UCSB’s Early Academic Outreach Program director is honored for his commitment to improving educational opportunities for all

Growing up in Old Town Goleta, Britt Ortiz used to ride his bicycle to UC Santa Barbara on warm summer afternoons to swim in the campus pool. Little did he know he’d play water polo in that same pool during high school and college, or that his professional career would land him at UCSB decades later.

Talk about coming full circle.

Education changed Ortiz’s life, and as director of UCSB’s Early Academic Outreach Program (EAOP) he’s doing his best to afford that same opportunity to as many high school students as he can reach. For his nearly 30-year effort, he has received the University of California’s 2017 Dr. Winston Doby Impact Award.

Presented at UC’s annual College Access and Preparation Forum, the award recognizes two exceptional UC professionals selected by their colleagues in recognition of their individual commitment to improving educational opportunities for all California students. The second recipient of the 2017 award is Catherine Cooper of UC Santa Cruz.

This year’s forum explored avenues for improving academic preparation and postsecondary access for all California students, particularly those from underserved communities.

“Britt has dedicated his professional career to helping students achieve their dreams of attending college,” said Margaret Klawunn, vice chancellor for student affairs at UCSB. “The work Britt does is special in many ways and I am impressed by his passions to help all students, not just those who attend UC. He cares just as much about a student going to community college or a California State University. He is deserving of the Doby Impact Award because his work improves lives and will be felt for generations to come.”

The award is named for the late Winston Churchill Doby, a visionary leader and advocate for educationally disadvantaged students. He served as vice chancellor of student affairs at UCLA and as vice president of educational outreach and later of student affairs at UC Office of the President.

“This is definitely a wow moment in my career,” said Ortiz. “I had the chance to work with Dr. Doby and he inspired me and touched my heart during his time at the UC Office of the President. So that just adds a deeper meaning for me personally.”
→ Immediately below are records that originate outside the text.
Definition site (id : string) : Goal :=
  mkGoal APIVersion id "serve the site" (ValidateSample.web_spec None) (Some (mkRouteSpec "example.org" 443 "public")) (mkConstraints ∅ []) None.
#[local] Instance sample_goals : GoalCodec := {|
  goal_values := sample_scanner;
  decode_goal_value s := match of_object s with Some (_, [id]) => Some (site id) | _ => None end |}.

(** The mirror holds the outcomes of the reads to come. *)
#[local] Instance sample_git : GitSource (list bool) := {|
  git_Sync g := (g, Ok "c1");
  git_ListFiles g _ _ := (g, Ok ["web.json"; "README.md"; "api.JSON"]);
  git_CommitMessage g _ := (g, Ok "deploy");
  git_ReadFile g _ file :=
    (tail g, match g with
             | false :: _ => Err (Errorf "git show: %w")
             | _ => Ok (object 0 [if bool_decide (file = "web.json") then "web" else "api"])
             end) |}.

Definition quiet_world : World := (Scenario_World (ValidateSample.web_scenario None)) <| Approvals := ∅ |>.
Definition server : Server :=
  mkServer (Some (mkFile (Some fresh_database) (mkLogRecord 0 "" "" Event_zero) 0)) (mkProjector quiet_world quiet_world) NewLeaseManager 12 ∅ ∅ None DefaultPolicy.
Definition repository (reads : list bool) : @Repository (list bool) Server := NewRepository (Some reads) "" (Some server).
Definition first_round (reads : list bool) : @Repository (list bool) Server * Result * result unit := Sync (repository reads).
Definition held (r : @Repository (list bool) Server) (id : string) : bool :=
  match Repo_Submitter r with Some s => bool_decide (is_Some (Server_goals s !! id)) | None => false end.


(** A document whose read failed once is not read again: the commit counts as applied. *)
Lemma failed_read_never_retried :
  let '(r, result, res) := first_round [true; false] in
  res = Ok tt ∧ Result_Rejected result !! "web.json" = Some "git show: %w" ∧ held r "web" = false ∧
  (Sync r).1.2 = Result_zero <| Result_Commit := "c1" |> ∧ held (Sync r).1.1 "web" = false.
Proof. vm_compute. repeat split; reflexivity. Qed.

(** Text after the document goes unnoticed when it starts with a closing brace. *)
Lemma trailing_brace_accepted : decodeGoal (object 0 ["web"] +:+ "} and more") = Ok (site "web").
Proof. vm_compute. reflexivity. Qed.
End SourceSample.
Over his nearly three decades in higher education, Ortiz has worked in the areas of early academic outreach, recruitment, retention, family engagement, diversity management and educational access. He has presented at 15 national and more than 30 statewide and regional higher education conferences. In addition, he has written and/or co-authored numerous state, federal and private-foundation grans for a host of agencies and institutions, resulting in over $4.5 million in funding.
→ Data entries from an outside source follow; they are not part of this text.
(** ** The file of keys *)

Section KeyFileFacts.
Context {att : Attest} {signer : Signer} {raw : RawBase64} {decoder : KeySetDecoder} {encoder : KeySetEncoder}.
#[local] Open Scope a4s_scope.

(** What the file of keys says. *)
Definition keyset_at (h : Machine) (p : path) : result KeySet :=
  match fs h !! p with
  | Some (FileEntry text) | Some (OtherEntry (Some text)) => DecodeKeySet text
  | _ => Err ErrNotExist
  end.

Class KeySetCodecLaws : Prop := decode_encode_keyset : ∀ s text, encode_keyset s = Some text → decode_keyset (text +:+ String newline "") = Decoded s.
Context {klaws : KeySetCodecLaws} {slaws : SignerLaws att signer}.

Lemma readKeySet_ok p h h' s : readKeySet p h = (h', Ok s) → fs h' = fs h ∧ keyset_at h p = Ok s.
Proof.
  unfold readKeySet. intros H. apply io_bind_ok in H as (h1 & text & Hr & H). apply wrapping_ok, reading_ok in Hr as [E Hr].
  injection H as <- H. split; [done|]. unfold keyset_at. destruct (fs h !! p) as [[]|]; try done; repeat case_match; simplify_eq; done.
Qed.

Lemma writeKeySet_ok p s h h' : KeySet_Validate s = Ok tt → writeKeySet p s h = (h', Ok tt) → keyset_at h' p = Ok s.
Proof.
  unfold writeKeySet. intros Hv H. apply io_bind_ok in H as (h1 & text & Ht & H). unfold io_of in Ht. injection Ht as -> Ht.
  destruct (encode_keyset s) as [t|] eqn:He; [|done]. injection Ht as ->.
  apply io_bind_ok in H as (h2 & [] & _ & H). apply WriteFile_ok in H as [E _]. unfold keyset_at. rewrite E, lookup_insert_eq.
  unfold DecodeKeySet. rewrite (decode_encode_keyset _ _ He), Hv. done.
Qed.

Lemma generateSigningKey_ok p generated h h' public :
  generateSigningKey p generated h = (h', Ok public) → ∃ private, generated = Some (public, private).
Proof.
  unfold generateSigningKey. intros H. apply io_bind_ok in H as (h1 & found & _ & H). destruct found; [done|].
  apply io_bind_ok in H as (h2 & keys & Hk & H). destruct generated as [[a b]|]; [|done]. injection Hk as _ <-.
  apply io_bind_ok in H as (h3 & [] & _ & H). apply io_bind_ok in H as (h4 & [] & _ & H). apply io_bind_ok in H as (h5 & [] & _ & H).
  injection H as _ <-. by exists b.
Qed.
Ortiz has been director of UCSB EAOP since 2000. He has overseen the development and implementation of the College Site Coordinator whole-school service model that is credited with increasing UCSB and systemwide applications, admissions and eligibility rates by 50 to 100 percent from six low-performing pilot partnership high schools in Santa Barbara and Ventura counties. The model has evolved into duel service, balancing intensive cohort services with whole-school college-going initiatives.

Overall, EAOP focuses on four key strategies — academic advising, college knowledge, academic enrichment and entrance exam preparation — to help students reach college eligibility and participate in higher education.
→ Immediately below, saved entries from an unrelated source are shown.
(** * Supabase project generator: the project lifecycle manager

    A shallow embedding of [src/core/main.py] (class
    [SupabaseProjectGenerator]) and of the status endpoint of
    [src/web/web_interface.py], with the properties of the lifecycle
    manager stated over it.

    Conventions of the embedding:
    - Python [str] is [string]; Python [int] is [Z]; a [dict] whose
      iteration order matters is an association list with unique keys.
    - Every method is a computation in the monad [M]: it takes the state of
      the world (file system, bound TCP ports, subprocess trace, log buffer,
      console) and returns a result, which is a value or a raised exception,
      together with the new state.  State changes made before an exception is
      raised are kept, as in Python.
    - What the host decides (which executables exist, what a subprocess
      returns, the random bytes, the clock, the local address) and the two
      third-party libraries the code calls (PyJWT and [json]) are fields of
      an environment record [Env]. *)

From stdpp Require Import gmap strings list fin_maps pretty.
From Stdlib Require Import Ascii.

Local Open Scope Z_scope.

(** * Python strings *)

Module PyStr.

(** The double quote and the newline, as one-character strings. *)
Definition dq : string := String (ascii_of_nat 34) "".
Definition nl : string := String (ascii_of_nat 10) "".

Definition is_upper (c : ascii) : bool :=
  let n := nat_of_ascii c in (65 <=? n)%nat && (n <=? 90)%nat.
Definition is_lower (c : ascii) : bool :=
  let n := nat_of_ascii c in (97 <=? n)%nat && (n <=? 122)%nat.
Definition is_digit (c : ascii) : bool :=
  let n := nat_of_ascii c in (48 <=? n)%nat && (n <=? 57)%nat.
Definition is_alpha (c : ascii) : bool := is_upper c || is_lower c.

Definition lower_char (c : ascii) : ascii :=
  if is_upper c then ascii_of_nat (nat_of_ascii c + 32) else c.
Definition upper_char (c : ascii) : ascii :=
  if is_lower c then ascii_of_nat (nat_of_ascii c - 32) else c.

(** [s.lower()] *)
Fixpoint lower (s : string) : string :=
  match s with
  | EmptyString => EmptyString
  | String c s' => String (lower_char c) (lower s')
  end.

(** [s.replace(c, '')] for a one-character [c] *)
Fixpoint remove (c : ascii) (s : string) : string :=
  match s with
  | EmptyString => EmptyString
  | String c' s' => if Ascii.eqb c' c then remove c s' else String c' (remove c s')
  end.

(** [s[:n]] *)
Fixpoint take (n : nat) (s : string) : string :=
  match n, s with
  | S n', String c s' => String c (take n' s')
  | _, _ => EmptyString
  end.

(** [sub in s] *)
Fixpoint contains (sub s : string) : bool :=
  String.prefix sub s ||
  match s with
  | EmptyString => false
  | String _ s' => contains sub s'
  end.

(** [s.replace(old, new)] for a non-empty [old]: occurrences are replaced
    from left to right without overlap.  [skip] counts the characters of
    the occurrence just replaced that are still to be dropped. *)
Fixpoint replace_go (old new : string) (skip : nat) (s : string) : string :=
  match s with
  | EmptyString => EmptyString
  | String c s' =>
      match skip with
      | S k => replace_go old new k s'
      | O =>
          if String.prefix old s
          then new +:+ replace_go old new (String.length old - 1) s'
          else String c (replace_go old new 0 s')
      end
  end.
Definition replace (old new s : string) : string := replace_go old new 0 s.

(** [s.title()] on ASCII text *)
Fixpoint title_go (in_word : bool) (s : string) : string :=
  match s with
  | EmptyString => EmptyString
  | String c s' =>
      if is_alpha c
      then String (if in_word then lower_char c else upper_char c) (title_go true s')
      else String c (title_go false s')
  end.
Definition title (s : string) : string := title_go false s.

(** [sep.join(l)] *)
Fixpoint join (sep : string) (l : list string) : string :=
  match l with
  | [] => ""
  | [s] => s
  | s :: l' => s +:+ sep +:+ join sep l'
  end.

(** [filter(None, l)]: the non-empty strings of [l] *)
Definition nonempty (l : list string) : list string :=
  filter (λ s, s ≠ "") l.

(** The text made of the given lines, each ended by a newline. *)
Fixpoint unlines (l : list string) : string :=
  match l with
  | [] => ""
  | s :: l' => s +:+ nl +:+ unlines l'
  end.

(** [s.endswith(suffix)] *)
Definition endswith (s suffix : string) : bool :=
  String.prefix (String.rev suffix) (String.rev s).

(** Number of characters of [s] satisfying [p]. *)
Fixpoint count (p : ascii → bool) (s : string) : nat :=
  match s with
  | EmptyString => O
  | String c s' => ((if p c then 1 else 0) + count p s')%nat
  end.

(** [s.rstrip(c)] for a one-character [c] *)
Fixpoint rstrip (c : ascii) (s : string) : string :=
  match s with
  | EmptyString => EmptyString
  | String c' s' =>
      match rstrip c s' with
      | EmptyString => if Ascii.eqb c' c then EmptyString else String c' EmptyString
      | r => String c' r
      end
  end.

(** Python's ASCII white space, as [str.strip] sees it. *)
Definition is_space (c : ascii) : bool :=
  let n := nat_of_ascii c in
  ((9 <=? n)%nat && (n <=? 13)%nat) || ((28 <=? n)%nat && (n <=? 32)%nat).

(** [s * n] *)
Fixpoint repeat (s : string) (n : nat) : string :=
  match n with
  | O => EmptyString
  | S n' => s +:+ repeat s n'
  end.

(** Every character of [s] satisfies [p]. *)
Fixpoint all (p : ascii → bool) (s : string) : bool :=
  match s with
  | EmptyString => true
  | String c s' => p c && all p s'
  end.

End PyStr.

(** [os.path.join(a, b)] for two components (POSIX). *)
Definition path_join (a b : string) : string :=
  if String.prefix "/" b then b
  else if bool_decide (a = "") || PyStr.endswith a "/" then a +:+ b
  else a +:+ "/" +:+ b.

(** * Exceptions, results and the monad of methods *)

Inductive exn_class :=
  | Exception | ValueError | KeyError | OverflowError | JSONDecodeError
  | OSError | FileNotFoundError | FileExistsError
  | IsADirectoryError | NotADirectoryError
  | NonTermination.

(** An exception value: its class and [str(e)].  [NonTermination] is not a
    Python exception: it marks a loop of the model that ran out of fuel, and
    is shown never to occur. *)
Record exn := Exn { exn_class_of : exn_class; exn_str : string }.

(** [isinstance(e, OSError)] *)
Definition is_OSError (e : exn) : bool :=
  match exn_class_of e with
  | OSError | FileNotFoundError | FileExistsError
  | IsADirectoryError | NotADirectoryError => true
  | _ => false
  end.

Inductive result (A : Type) :=
  | Ok (a : A)
  | Raise (e : exn).
Arguments Ok {A} a.
Arguments Raise {A} e.

(** * The data of a project *)

(** The claim set of a signed token. *)
Record Payload := mkPayload {
  iss : string;
  ref : string;
  role : string;
  iat : Z;
  exp : Z;
}.

(** A Python [dict] from service names to port numbers, in insertion order. *)
Abbreviation dict := (list (string * Z)).

(** [d[k] = v]: an existing key keeps its position. *)
Fixpoint dict_set (d : dict) (k : string) (v : Z) : dict :=
  match d with
  | [] => [(k, v)]
  | (k', v') :: d' =>
      if decide (k' = k) then (k, v) :: d' else (k', v') :: dict_set d' k v
  end.

(** [d.get(k)] *)
Fixpoint dict_get (d : dict) (k : string) : option Z :=
  match d with
  | [] => None
  | (k', v') :: d' => if decide (k' = k) then Some v' else dict_get d' k
  end.

(** [db_config] of the persisted configuration. *)
Record DbConfig := mkDbConfig {
  db_host : string;
  db_port : string;
  db_user : string;
  db_password : string;
  db_database : string;
}.

(** The persisted configuration ([supabase_config.json]). *)
Record Config := mkConfig {
  project_name : string;
  project_ref : string;
  machine_size : string;
  specs : string;
  machine_ip : string;
  db_config : DbConfig;
  anon_key : string;
  service_key : string;
  jwt_secret : string;
  created_at : string;
  ports : dict;
}.

(** * The world and the environment *)

(** A path of the file system holds a directory or a file with its text.
    The name space is flat: a path is looked up as a whole. *)
Inductive node :=
  | Dir
  | File (text : string).

(** One [subprocess.run] call: the command line and the working directory. *)
Abbreviation invocation := (list string * string)%type.

(** The state that the methods read and change.  What the container runtime
    itself does to the disk and to the ports is not part of it: a subprocess
    is known by its outcome only. *)
Record World := mkWorld {
  fs : gmap string node;       (* the file system *)
  ports_in_use : gset Z;       (* TCP ports on which a bind fails *)
  procs : list invocation;     (* subprocess invocations so far, oldest first *)
  ticks : nat;                 (* clock readings so far *)
  draws : nat;                 (* random tokens drawn so far *)
  logs : list string;          (* ProjectLogger.logs *)
  console : list string;       (* lines printed *)
}.

Definition set_fs (f : gmap string node) (w : World) : World :=
  mkWorld f (ports_in_use w) (procs w) (ticks w) (draws w) (logs w) (console w).
Definition set_ports_in_use (l : gset Z) (w : World) : World :=
  mkWorld (fs w) l (procs w) (ticks w) (draws w) (logs w) (console w).
Definition set_procs (p : list invocation) (w : World) : World :=
  mkWorld (fs w) (ports_in_use w) p (ticks w) (draws w) (logs w) (console w).
Definition set_ticks (n : nat) (w : World) : World :=
  mkWorld (fs w) (ports_in_use w) (procs w) n (draws w) (logs w) (console w).
Definition set_draws (n : nat) (w : World) : World :=
  mkWorld (fs w) (ports_in_use w) (procs w) (ticks w) n (logs w) (console w).
Definition set_logs (l : list string) (w : World) : World :=
  mkWorld (fs w) (ports_in_use w) (procs w) (ticks w) (draws w) l (console w).
Definition set_console (c : list string) (w : World) : World :=
  mkWorld (fs w) (ports_in_use w) (procs w) (ticks w) (draws w) (logs w) c.

(** What [subprocess.run(cmd, cwd=..., capture_output=True, text=True)] does:
    the process runs to completion, or the call itself raises. *)
Inductive proc_outcome :=
  | Completed (returncode : Z) (stdout stderr : string)
  | NotStarted (e : exn).

(** One reading of [datetime.now()]. *)
Record Instant := mkInstant {
  unix : Z;             (* int(now.timestamp()) *)
  hms : string;         (* now.strftime of hours, minutes, seconds *)
  isoformat : string;   (* now.isoformat() *)
}.

(** What the host and the third-party libraries decide. *)
Record Env := mkEnv {
  (* SupabaseProjectGenerator.projects_dir *)
  projects_dir : string;
  (* shutil.which(cmd) is not None *)
  which : string → bool;
  (* the outcome of the n-th subprocess invocation *)
  run_process : nat → list string → string → proc_outcome;
  (* byte i of the n-th random token *)
  urandom : nat → nat → Byte.byte;
  (* the n-th reading of the clock *)
  clock : nat → Instant;
  (* the local address found by get_machine_ip, if the lookup succeeds *)
  local_ip : option string;
  (* jwt.encode(payload, key, algorithm=HS256) *)
  jwt_encode : Payload → string → string;
  (* json.dumps(config, indent=2) *)
  json_dumps : Config → string;
  (* json.loads(text): the configuration read, or the exception raised *)
  json_loads : string → result Config;
}.

(** * The monad *)

Definition M (A : Type) : Type := World → result A * World.

Definition ret {A} (a : A) : M A := λ w, (Ok a, w).

Definition raise {A} (e : exn) : M A := λ w, (Raise e, w).

Definition bind {A B} (m : M A) (k : A → M B) : M B :=
  λ w, match m w with
       | (Ok a, w') => k a w'
       | (Raise e, w') => (Raise e, w')
       end.

(** [try: m  except Exception as e: h e] *)
Definition try_except {A} (m : M A) (h : exn → M A) : M A :=
  λ w, match m w with
       | (Ok a, w') => (Ok a, w')
       | (Raise e, w') => h e w'
       end.

(** [try: m  except OSError: h] *)
Definition try_except_OSError {A} (m : M A) (h : M A) : M A :=
  λ w, match m w with
       | (Ok a, w') => (Ok a, w')
       | (Raise e, w') => if is_OSError e then h w' else (Raise e, w')
       end.

Declare Scope py_scope.
Delimit Scope py_scope with py.
Notation "'let*' x ':=' m 'in' k" := (bind m (λ x, k))
  (at level 10, x pattern, m at level 100, k at level 200) : py_scope.
Local Open Scope py_scope.

(** * URL-safe Base64 (RFC 4648, section 5), as [base64.urlsafe_b64encode] *)

Definition b64_alphabet : string :=
  "ABCDEFGHIJKLMNOPQRSTUVWXYZabcdefghijklmnopqrstuvwxyz0123456789-_".

Definition b64_char (i : N) : ascii :=
  nth (N.to_nat i) (String.list_ascii_of_string b64_alphabet) "A"%char.

Definition b64_pad : ascii := "="%char.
A variety of pre-college programs offered on an annual basis give students the opportunity to visit UCSB, tour campus labs, meet with faculty members and conduct research or participate in other academic enrichment activities. Among the programs and services are annual transcript evaluation, academic advisement, academic achiever’s receptions, study skills and testing strategies, college readiness seminars, the Education-Leadership-Careers Conference, UC Success Night and college readiness academies.

 While Ortiz highlighted the Doby Impact Award as “a great moment in my career,” he gave kudos to the work of his colleagues at UCSB EAOP. “I can’t say enough about the team I work with here,” he said. “Our team truly changes life trajectories and fosters educational dreams coming true for hundreds of students each year. I’m so blessed to be part of this incredible team and to receive such a great honor while doing so.”